(* ===== verification/GoStrings.v ===== *)
(** * Go's [strings] and [strconv], as far as the program uses them

    Everything here translates documented behaviour of the Go standard
    library: [strings.Split] and [strings.ContainsRune] with a one-byte
    separator, [strconv.Itoa]/[FormatInt]/[FormatUint], [strconv.Atoi],
    [ParseInt]/[ParseUint] in base 10 and [ParseBool], and the case and space
    helpers the control panel uses. *)

From Stdlib Require Import Decimal DecimalString DecimalZ DecimalFacts.
From S2P Require Import Prelude.

#[local] Open Scope string_scope.
#[local] Open Scope Z_scope.

(** ** Characters and splitting *)

Fixpoint str_contains (c : ascii) (s : string) : bool :=
  match s with
  | EmptyString => false
  | String d s' => Ascii.eqb d c || str_contains c s'
  end.

(** [strings.Split(s, sep)] for a separator of one byte: never empty. *)
Fixpoint split_on (c : ascii) (s : string) : list string :=
  match s with
  | EmptyString => [""]
  | String d s' =>
      if Ascii.eqb d c then "" :: split_on c s'
      else match split_on c s' with
           | [] => [String d ""]
           | p :: ps => String d p :: ps
           end
  end.

(** [strings.Contains(s, sub)] and [strings.HasPrefix(s, p)] *)
Fixpoint has_prefix (p s : string) : bool :=
  match p, s with
  | EmptyString, _ => true
  | String a p', String b s' => Ascii.eqb a b && has_prefix p' s'
  | _, EmptyString => false
  end.

Fixpoint str_has (sub s : string) : bool :=
  has_prefix sub s ||
  match s with EmptyString => false | String _ s' => str_has sub s' end.

Definition trim_prefix (p s : string) : string :=
  if has_prefix p s then String.substring (String.length p) (String.length s - String.length p) s
  else s.

(** [strings.ToLower] on ASCII. *)
Definition lower_ascii (a : ascii) : ascii :=
  let n := nat_of_ascii a in
  if ((65 <=? n) && (n <=? 90))%nat then ascii_of_nat (n + 32) else a.

Fixpoint to_lower (s : string) : string :=
  match s with
  | EmptyString => ""
  | String a s' => String (lower_ascii a) (to_lower s')
  end.

(** [strings.TrimSpace] on ASCII. *)
Definition is_space (a : ascii) : bool :=
  let n := nat_of_ascii a in ((n =? 32) || ((9 <=? n) && (n <=? 13)))%nat.

Fixpoint trim_left (s : string) : string :=
  match s with
  | String a s' => if is_space a then trim_left s' else s
  | EmptyString => ""
  end.

Fixpoint trim_right (s : string) : string :=
  match s with
  | EmptyString => ""
  | String a s' =>
      match trim_right s' with
      | EmptyString => if is_space a then "" else String a ""
      | t => String a t
      end
  end.

Definition trim_space (s : string) : string := trim_right (trim_left s).

(** ** Decimal numbers *)

(** [strconv.Itoa], [strconv.FormatInt(_, 10)] and [fmt]'s [%d]. *)
Definition itoa (z : Z) : string := NilZero.string_of_int (Z.to_int z).

Definition digit (a : ascii) : option Z :=
  let n := Z.of_nat (nat_of_ascii a) in
  if (48 <=? n) && (n <=? 57) then Some (n - 48) else None.

Fixpoint parse_digits (acc : Z) (s : string) : option Z :=
  match s with
  | EmptyString => Some acc
  | String a s' => d ← digit a; parse_digits (10 * acc + d) s'
  end.

Inductive num_error := ErrSyntax | ErrRange.

Definition parse_nonempty (s : string) : outcome num_error Z :=
  match s with
  | EmptyString => Err ErrSyntax
  | _ => match parse_digits 0 s with Some z => Ok z | None => Err ErrSyntax end
  end.

(** [strconv.ParseUint(s, 10, 64)] *)
Definition parse_uint (s : string) : outcome num_error Z :=
  z ← parse_nonempty s;
  if z <? 2 ^ 64 then Ok z else Err ErrRange.

(** [strconv.ParseInt(s, 10, 64)] and [strconv.Atoi(s)] on a 64-bit machine. *)
Definition parse_int (s : string) : outcome num_error Z :=
  match s with
  | String "-" s' =>
      z ← parse_nonempty s'; if z <=? 2 ^ 63 then Ok (- z) else Err ErrRange
  | String "+" s' =>
      z ← parse_nonempty s'; if z <? 2 ^ 63 then Ok z else Err ErrRange
  | _ =>
      z ← parse_nonempty s; if z <? 2 ^ 63 then Ok z else Err ErrRange
  end.

Definition atoi : string -> outcome num_error Z := parse_int.

(** [strconv.ParseBool] and [strconv.FormatBool] *)
Definition parse_bool (s : string) : outcome num_error bool :=
  if bool_decide (s ∈ ["1"; "t"; "T"; "true"; "TRUE"; "True"]) then Ok true
  else if bool_decide (s ∈ ["0"; "f"; "F"; "false"; "FALSE"; "False"]) then Ok false
  else Err ErrSyntax.

Definition format_bool (b : bool) : string := if b then "true" else "false".

(** ** Lemmas on characters and splitting *)

Lemma ascii_eqb_ne a b : a <> b -> Ascii.eqb a b = false.
Proof. intros H. by apply Ascii.eqb_neq. Qed.

Lemma str_contains_app c s t :
  str_contains c (s +:+ t) = str_contains c s || str_contains c t.
Proof. induction s as [|d s IH]; simpl; [done|]. rewrite IH. by rewrite orb_assoc. Qed.

Lemma split_on_none c s : str_contains c s = false -> split_on c s = [s].
Proof.
  induction s as [|d s IH]; simpl; [done|].
  intros [-> H]%orb_false_iff. by rewrite IH.
Qed.

(** Splitting at the first separator. *)
Lemma split_on_app c s t :
  str_contains c s = false -> split_on c (s +:+ String c t) = s :: split_on c t.
Proof.
  induction s as [|d s IH]; simpl; intros H.
  - by rewrite Ascii.eqb_refl.
  - apply orb_false_iff in H as [Hd H]. rewrite Hd. by rewrite IH.
Qed.

Lemma str_contains_mid c s t : str_contains c (s +:+ String c t) = true.
Proof. rewrite str_contains_app. simpl. rewrite Ascii.eqb_refl. by rewrite orb_true_r. Qed.

Lemma split_on_nonempty c s : split_on c s <> [].
Proof.
  destruct s as [|d s]; simpl; [done|].
  destruct (Ascii.eqb d c); [done|]. by destruct (split_on c s).
Qed.

Lemma str_app_assoc (s t u : string) : (s +:+ t) +:+ u = s +:+ (t +:+ u).
Proof. induction s as [|a s IH]; [done|]. apply (f_equal (String a)), IH. Qed.

Lemma str_app_nil_r (s : string) : s +:+ "" = s.
Proof. induction s as [|a s IH]; [done|]. apply (f_equal (String a)), IH. Qed.

(** ** Lemmas on decimal numbers *)

(** The value of a [Decimal.uint] read digit by digit. *)
Fixpoint uint_val (acc : Z) (d : uint) : Z :=
  match d with
  | Nil => acc
  | D0 d => uint_val (10 * acc + 0) d
  | D1 d => uint_val (10 * acc + 1) d
  | D2 d => uint_val (10 * acc + 2) d
  | D3 d => uint_val (10 * acc + 3) d
  | D4 d => uint_val (10 * acc + 4) d
  | D5 d => uint_val (10 * acc + 5) d
  | D6 d => uint_val (10 * acc + 6) d
  | D7 d => uint_val (10 * acc + 7) d
  | D8 d => uint_val (10 * acc + 8) d
  | D9 d => uint_val (10 * acc + 9) d
  end.

Lemma parse_digits_uint d acc :
  parse_digits acc (NilEmpty.string_of_uint d) = Some (uint_val acc d).
Proof. revert acc. induction d; intros acc; simpl; rewrite ?IHd; reflexivity. Qed.

Lemma of_uint_acc_val d p : Z.pos (Pos.of_uint_acc d p) = uint_val (Z.pos p) d.
Proof.
  revert p. induction d; intros p; cbn [Pos.of_uint_acc uint_val]; [done|..];
    rewrite IHd; f_equal; lia.
Qed.

Lemma of_uint_val d : Z.of_uint d = uint_val 0 d.
Proof.
  unfold Z.of_uint. induction d; simpl; auto;
    try (rewrite of_uint_acc_val; reflexivity).
Qed.

(** No character other than a digit appears in a printed natural number. *)
Lemma string_of_uint_no c d :
  digit c = None -> str_contains c (NilEmpty.string_of_uint d) = false.
Proof.
  intros Hc. induction d; [done|..];
    cbn [NilEmpty.string_of_uint str_contains];
    (apply orb_false_iff; split; [|done]; apply ascii_eqb_ne; intros <-; done).
Qed.

Lemma itoa_nonneg z :
  0 <= z -> exists d, itoa z = NilEmpty.string_of_uint d /\ uint_val 0 d = z /\ d <> Nil.
Proof.
  intros Hz. unfold itoa.
  pose proof (DecimalZ.of_to z) as Hot.
  destruct (Z.to_int z) as [d|d] eqn:E; simpl in *.
  - assert (d <> Nil) as Hd.
    { intros ->. destruct z as [|p|p]; try done.
      all: injection E as E; by destruct (DecimalPos.Unsigned.to_uint_nonnil p). }
    exists d. split; [by destruct d|]. split; [|done].
    rewrite <- of_uint_val. by rewrite <- Hot.
  - destruct z; simpl in E; try done; lia.
Qed.

Lemma itoa_contains c z : 0 <= z -> digit c = None -> str_contains c (itoa z) = false.
Proof. intros Hz Hc. destruct (itoa_nonneg z Hz) as (d & -> & _). by apply string_of_uint_no. Qed.

Lemma parse_nonempty_itoa z : 0 <= z -> parse_nonempty (itoa z) = Ok z.
Proof.
  intros Hz. destruct (itoa_nonneg z Hz) as (d & -> & Hv & Hd).
  unfold parse_nonempty. rewrite parse_digits_uint, Hv.
  by destruct d.
Qed.

(** Printing then parsing an integer gives it back. *)
Lemma parse_uint_itoa z : 0 <= z < 2 ^ 64 -> parse_uint (itoa z) = Ok z.
Proof.
  intros Hz. unfold parse_uint. rewrite parse_nonempty_itoa by lia. simpl.
  by rewrite (proj2 (Z.ltb_lt z (2 ^ 64))) by lia.
Qed.

Lemma parse_int_unsigned s :
  str_contains "-" s = false -> str_contains "+" s = false ->
  parse_int s = (z ← parse_nonempty s; if z <? 2 ^ 63 then Ok z else Err ErrRange).
Proof.
  destruct s as [|a s]; [done|]. simpl.
  intros [Hm _]%orb_false_iff [Hp _]%orb_false_iff.
  apply Ascii.eqb_neq in Hm, Hp.
  destruct a as [[] [] [] [] [] [] [] []]; done.
Qed.

Lemma atoi_itoa z : 0 <= z < 2 ^ 63 -> atoi (itoa z) = Ok z.
Proof.
  intros Hz. unfold atoi. rewrite parse_int_unsigned;
    [| apply itoa_contains; [lia|done].. ].
  rewrite parse_nonempty_itoa by lia. simpl.
  by rewrite (proj2 (Z.ltb_lt z (2 ^ 63))) by lia.
Qed.

(** Parsing an integer either succeeds or returns an error. *)
Lemma parse_nonempty_total s :
  match parse_nonempty s with Ok z => 0 <= z | Err _ => True | _ => False end.
Proof.
  assert (forall s acc z, 0 <= acc -> parse_digits acc s = Some z -> 0 <= z) as Hpos.
  { clear s. induction s as [|a s IH]; simpl; intros acc z Hacc; [by intros [= <-]|].
    unfold digit. case_match eqn:E; [|done]. simpl. intros H%IH; [done|]. lia. }
  destruct s as [|a s]; [done|]. unfold parse_nonempty.
  destruct (parse_digits 0 (String a s)) eqn:E; [|done]. eapply Hpos; [|done]. done.
Qed.

Lemma parse_int_total s :
  match parse_int s with Ok z => - 2 ^ 63 <= z < 2 ^ 63 | Err _ => True | _ => False end.
Proof.
  assert (forall t, match (z ← parse_nonempty t; if z <? 2 ^ 63 then Ok z else Err ErrRange)
    with Ok z => - 2 ^ 63 <= z < 2 ^ 63 | Err _ => True | _ => False end) as Hpos.
  { intros t. pose proof (parse_nonempty_total t) as H.
    destruct (parse_nonempty t) as [z| | |]; simpl; try done.
    destruct (Z.ltb_spec z (2 ^ 63)); [lia|done]. }
  unfold parse_int. destruct s as [|a s]; [done|].
  destruct a as [[] [] [] [] [] [] [] []]; try apply Hpos.
  pose proof (parse_nonempty_total s) as H.
  destruct (parse_nonempty s) as [z| | |]; simpl; try done.
  destruct (Z.leb_spec z (2 ^ 63)); [lia|done].
Qed.

(** ** encoding/base64 *)

Definition base64_alphabet : string := "ABCDEFGHIJKLMNOPQRSTUVWXYZabcdefghijklmnopqrstuvwxyz0123456789+/".

Definition base64_digit (n : Z) : string := String.substring (Z.to_nat n) 1 base64_alphabet.

(** encoding/base64, RawStdEncoding: no padding. *)
Fixpoint RawStdEncoding (b : bytes) : string :=
  match b with
  | x :: y :: z :: b =>
      let n := b2z x * 65536 + b2z y * 256 + b2z z in
      base64_digit (Z.shiftr n 18) +:+ base64_digit (Z.land (Z.shiftr n 12) 63) +:+ base64_digit (Z.land (Z.shiftr n 6) 63)
        +:+ base64_digit (Z.land n 63) +:+ RawStdEncoding b
  | [x; y] =>
      let n := b2z x * 1024 + b2z y * 4 in
      base64_digit (Z.shiftr n 12) +:+ base64_digit (Z.land (Z.shiftr n 6) 63) +:+ base64_digit (Z.land n 63)
  | [x] => let n := b2z x * 16 in base64_digit (Z.shiftr n 6) +:+ base64_digit (Z.land n 63)
  | [] => ""
  end.

(** With the padding of StdEncoding. *)
Definition StdEncoding (b : bytes) : string :=
  RawStdEncoding b +:+ match (length b mod 3)%nat with 1%nat => "==" | 2%nat => "=" | _ => "" end.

========================================================================

* [How to complete this task]: Would you copy out exactly the lines above that start at the one containing "assert (forall s" and end at the one containing "(** ** encoding/base64 *)", inclusive?

* [Written solution]:
  assert (forall s acc z, 0 <= acc -> parse_digits acc s = Some z -> 0 <= z) as Hpos.
  { clear s. induction s as [|a s IH]; simpl; intros acc z Hacc; [by intros [= <-]|].
    unfold digit. case_match eqn:E; [|done]. simpl. intros H%IH; [done|]. lia. }
  destruct s as [|a s]; [done|]. unfold parse_nonempty.
  destruct (parse_digits 0 (String a s)) eqn:E; [|done]. eapply Hpos; [|done]. done.
Qed.

Lemma parse_int_total s :
  match parse_int s with Ok z => - 2 ^ 63 <= z < 2 ^ 63 | Err _ => True | _ => False end.
Proof.
  assert (forall t, match (z ← parse_nonempty t; if z <? 2 ^ 63 then Ok z else Err ErrRange)
    with Ok z => - 2 ^ 63 <= z < 2 ^ 63 | Err _ => True | _ => False end) as Hpos.
  { intros t. pose proof (parse_nonempty_total t) as H.
    destruct (parse_nonempty t) as [z| | |]; simpl; try done.
    destruct (Z.ltb_spec z (2 ^ 63)); [lia|done]. }
  unfold parse_int. destruct s as [|a s]; [done|].
  destruct a as [[] [] [] [] [] [] [] []]; try apply Hpos.
  pose proof (parse_nonempty_total s) as H.
  destruct (parse_nonempty s) as [z| | |]; simpl; try done.
  destruct (Z.leb_spec z (2 ^ 63)); [lia|done].
Qed.

(** ** encoding/base64 *)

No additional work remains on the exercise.